Collected data entries
● ● ● ● ● ● ●

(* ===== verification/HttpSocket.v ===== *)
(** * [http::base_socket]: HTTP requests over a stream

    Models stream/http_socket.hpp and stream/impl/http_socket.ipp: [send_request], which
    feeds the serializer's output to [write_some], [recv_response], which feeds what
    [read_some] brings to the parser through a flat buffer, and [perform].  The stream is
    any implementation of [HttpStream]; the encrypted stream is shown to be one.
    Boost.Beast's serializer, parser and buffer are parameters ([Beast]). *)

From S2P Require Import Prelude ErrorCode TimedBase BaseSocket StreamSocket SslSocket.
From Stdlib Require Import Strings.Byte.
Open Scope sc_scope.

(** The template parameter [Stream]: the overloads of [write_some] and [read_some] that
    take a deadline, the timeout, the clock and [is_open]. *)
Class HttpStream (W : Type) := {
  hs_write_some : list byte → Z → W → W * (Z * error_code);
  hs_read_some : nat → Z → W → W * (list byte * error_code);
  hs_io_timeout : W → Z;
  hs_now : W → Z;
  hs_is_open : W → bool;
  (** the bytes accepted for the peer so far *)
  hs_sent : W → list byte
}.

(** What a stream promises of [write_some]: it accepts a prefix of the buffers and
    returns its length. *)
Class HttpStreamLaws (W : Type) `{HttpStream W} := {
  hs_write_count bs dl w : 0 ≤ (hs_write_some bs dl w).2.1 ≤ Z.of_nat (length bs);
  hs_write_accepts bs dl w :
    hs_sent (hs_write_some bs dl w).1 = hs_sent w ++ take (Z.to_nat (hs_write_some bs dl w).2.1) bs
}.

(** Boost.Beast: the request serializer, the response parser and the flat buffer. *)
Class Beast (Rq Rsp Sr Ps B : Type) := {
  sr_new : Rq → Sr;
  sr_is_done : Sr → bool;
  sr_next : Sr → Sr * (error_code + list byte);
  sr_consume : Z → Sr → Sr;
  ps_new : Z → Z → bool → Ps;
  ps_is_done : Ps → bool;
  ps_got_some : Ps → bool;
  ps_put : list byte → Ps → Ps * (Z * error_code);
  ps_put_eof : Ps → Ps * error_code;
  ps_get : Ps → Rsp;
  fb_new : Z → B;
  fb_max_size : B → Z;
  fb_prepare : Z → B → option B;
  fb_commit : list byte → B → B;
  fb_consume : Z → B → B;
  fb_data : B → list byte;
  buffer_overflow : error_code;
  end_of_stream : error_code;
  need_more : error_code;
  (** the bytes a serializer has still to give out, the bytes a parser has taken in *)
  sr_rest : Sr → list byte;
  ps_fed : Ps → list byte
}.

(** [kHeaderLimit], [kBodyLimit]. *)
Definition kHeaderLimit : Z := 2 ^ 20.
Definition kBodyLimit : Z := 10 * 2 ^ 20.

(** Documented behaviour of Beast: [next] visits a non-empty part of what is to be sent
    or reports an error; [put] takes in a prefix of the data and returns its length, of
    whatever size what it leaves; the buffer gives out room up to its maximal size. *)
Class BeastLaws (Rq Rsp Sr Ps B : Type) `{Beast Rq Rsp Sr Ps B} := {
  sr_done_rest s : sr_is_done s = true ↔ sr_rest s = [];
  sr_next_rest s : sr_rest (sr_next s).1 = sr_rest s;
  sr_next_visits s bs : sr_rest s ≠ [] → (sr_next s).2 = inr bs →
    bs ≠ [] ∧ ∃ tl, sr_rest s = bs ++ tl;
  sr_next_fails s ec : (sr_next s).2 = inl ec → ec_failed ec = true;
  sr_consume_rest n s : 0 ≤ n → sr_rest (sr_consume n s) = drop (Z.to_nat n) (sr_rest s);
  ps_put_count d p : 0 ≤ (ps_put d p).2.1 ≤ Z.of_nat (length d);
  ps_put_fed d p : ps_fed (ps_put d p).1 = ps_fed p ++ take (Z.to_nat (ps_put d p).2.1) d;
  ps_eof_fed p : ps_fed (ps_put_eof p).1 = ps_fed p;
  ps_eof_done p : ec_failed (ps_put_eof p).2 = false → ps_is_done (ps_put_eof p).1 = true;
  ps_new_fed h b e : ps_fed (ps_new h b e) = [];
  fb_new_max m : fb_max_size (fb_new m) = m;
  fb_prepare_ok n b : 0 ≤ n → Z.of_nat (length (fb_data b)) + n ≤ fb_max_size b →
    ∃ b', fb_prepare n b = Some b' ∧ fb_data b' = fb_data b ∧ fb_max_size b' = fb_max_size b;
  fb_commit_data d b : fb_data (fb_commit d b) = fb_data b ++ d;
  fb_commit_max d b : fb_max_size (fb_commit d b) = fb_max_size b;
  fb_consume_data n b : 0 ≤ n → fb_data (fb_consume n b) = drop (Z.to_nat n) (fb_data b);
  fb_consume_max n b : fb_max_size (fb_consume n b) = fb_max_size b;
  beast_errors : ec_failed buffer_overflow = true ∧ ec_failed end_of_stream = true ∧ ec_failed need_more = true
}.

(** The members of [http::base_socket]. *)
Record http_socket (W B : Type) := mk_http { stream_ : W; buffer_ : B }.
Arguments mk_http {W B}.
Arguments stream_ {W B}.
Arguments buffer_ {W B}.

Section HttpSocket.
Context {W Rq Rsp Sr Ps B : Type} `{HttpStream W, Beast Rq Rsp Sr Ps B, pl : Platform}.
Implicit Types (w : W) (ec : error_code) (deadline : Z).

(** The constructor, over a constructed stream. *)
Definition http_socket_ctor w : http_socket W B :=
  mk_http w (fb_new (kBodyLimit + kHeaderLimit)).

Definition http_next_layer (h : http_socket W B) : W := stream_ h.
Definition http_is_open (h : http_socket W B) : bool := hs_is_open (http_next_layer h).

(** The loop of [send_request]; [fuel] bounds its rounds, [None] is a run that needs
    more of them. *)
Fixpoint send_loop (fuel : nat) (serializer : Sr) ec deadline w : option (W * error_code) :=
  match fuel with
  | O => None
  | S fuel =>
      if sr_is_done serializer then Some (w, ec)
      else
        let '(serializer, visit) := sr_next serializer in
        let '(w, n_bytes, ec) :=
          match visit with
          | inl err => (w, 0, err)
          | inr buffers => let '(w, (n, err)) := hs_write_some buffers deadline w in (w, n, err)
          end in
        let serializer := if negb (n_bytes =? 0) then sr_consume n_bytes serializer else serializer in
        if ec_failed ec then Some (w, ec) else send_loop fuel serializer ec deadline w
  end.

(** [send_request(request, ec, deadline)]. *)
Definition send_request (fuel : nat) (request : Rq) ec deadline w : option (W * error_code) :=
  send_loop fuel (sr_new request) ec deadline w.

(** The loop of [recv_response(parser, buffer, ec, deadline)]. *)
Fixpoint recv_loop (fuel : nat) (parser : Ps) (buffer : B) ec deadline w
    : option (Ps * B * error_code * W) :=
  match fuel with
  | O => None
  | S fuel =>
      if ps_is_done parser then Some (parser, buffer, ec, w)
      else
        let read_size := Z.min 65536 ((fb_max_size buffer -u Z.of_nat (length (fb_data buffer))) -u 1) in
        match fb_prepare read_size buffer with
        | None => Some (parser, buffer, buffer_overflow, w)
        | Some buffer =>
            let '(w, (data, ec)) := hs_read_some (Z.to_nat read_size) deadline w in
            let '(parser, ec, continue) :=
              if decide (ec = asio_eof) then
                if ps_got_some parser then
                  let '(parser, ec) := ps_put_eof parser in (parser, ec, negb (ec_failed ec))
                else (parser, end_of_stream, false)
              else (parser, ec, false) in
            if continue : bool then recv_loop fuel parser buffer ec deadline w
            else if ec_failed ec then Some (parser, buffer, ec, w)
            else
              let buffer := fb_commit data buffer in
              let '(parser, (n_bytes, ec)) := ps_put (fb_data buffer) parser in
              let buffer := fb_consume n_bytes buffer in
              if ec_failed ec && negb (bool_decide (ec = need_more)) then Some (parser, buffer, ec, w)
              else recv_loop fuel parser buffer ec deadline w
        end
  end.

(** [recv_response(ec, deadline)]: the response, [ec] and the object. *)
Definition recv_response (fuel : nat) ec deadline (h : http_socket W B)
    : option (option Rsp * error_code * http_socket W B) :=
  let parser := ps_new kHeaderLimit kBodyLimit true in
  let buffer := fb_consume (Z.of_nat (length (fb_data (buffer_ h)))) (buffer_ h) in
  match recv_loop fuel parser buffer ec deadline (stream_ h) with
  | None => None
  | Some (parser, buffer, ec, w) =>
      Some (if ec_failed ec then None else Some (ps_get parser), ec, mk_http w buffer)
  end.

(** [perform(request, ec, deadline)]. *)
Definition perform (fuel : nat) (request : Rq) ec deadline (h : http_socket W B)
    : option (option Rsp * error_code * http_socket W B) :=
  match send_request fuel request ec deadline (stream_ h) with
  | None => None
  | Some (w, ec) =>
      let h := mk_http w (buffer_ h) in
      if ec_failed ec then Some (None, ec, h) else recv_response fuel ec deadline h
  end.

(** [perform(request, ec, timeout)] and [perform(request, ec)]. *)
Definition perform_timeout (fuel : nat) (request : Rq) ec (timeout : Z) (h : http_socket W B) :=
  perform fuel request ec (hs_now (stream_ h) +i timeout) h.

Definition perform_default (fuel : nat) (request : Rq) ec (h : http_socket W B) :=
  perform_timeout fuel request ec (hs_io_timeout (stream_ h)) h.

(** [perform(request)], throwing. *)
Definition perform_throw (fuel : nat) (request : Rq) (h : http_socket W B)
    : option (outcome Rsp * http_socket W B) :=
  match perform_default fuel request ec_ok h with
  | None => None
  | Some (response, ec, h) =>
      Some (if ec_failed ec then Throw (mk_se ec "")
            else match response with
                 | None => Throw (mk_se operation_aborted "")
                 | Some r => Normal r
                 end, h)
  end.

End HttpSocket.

● ● ● ● ● ● ●

(Exercise): What lines of the data contain the string "Fixpoint"? List them.

(Output for this task):
Fixpoint send_loop (fuel : nat) (serializer : Sr) ec deadline w : option (W * error_code) :=
Fixpoint recv_loop (fuel : nat) (parser : Ps) (buffer : B) ec deadline w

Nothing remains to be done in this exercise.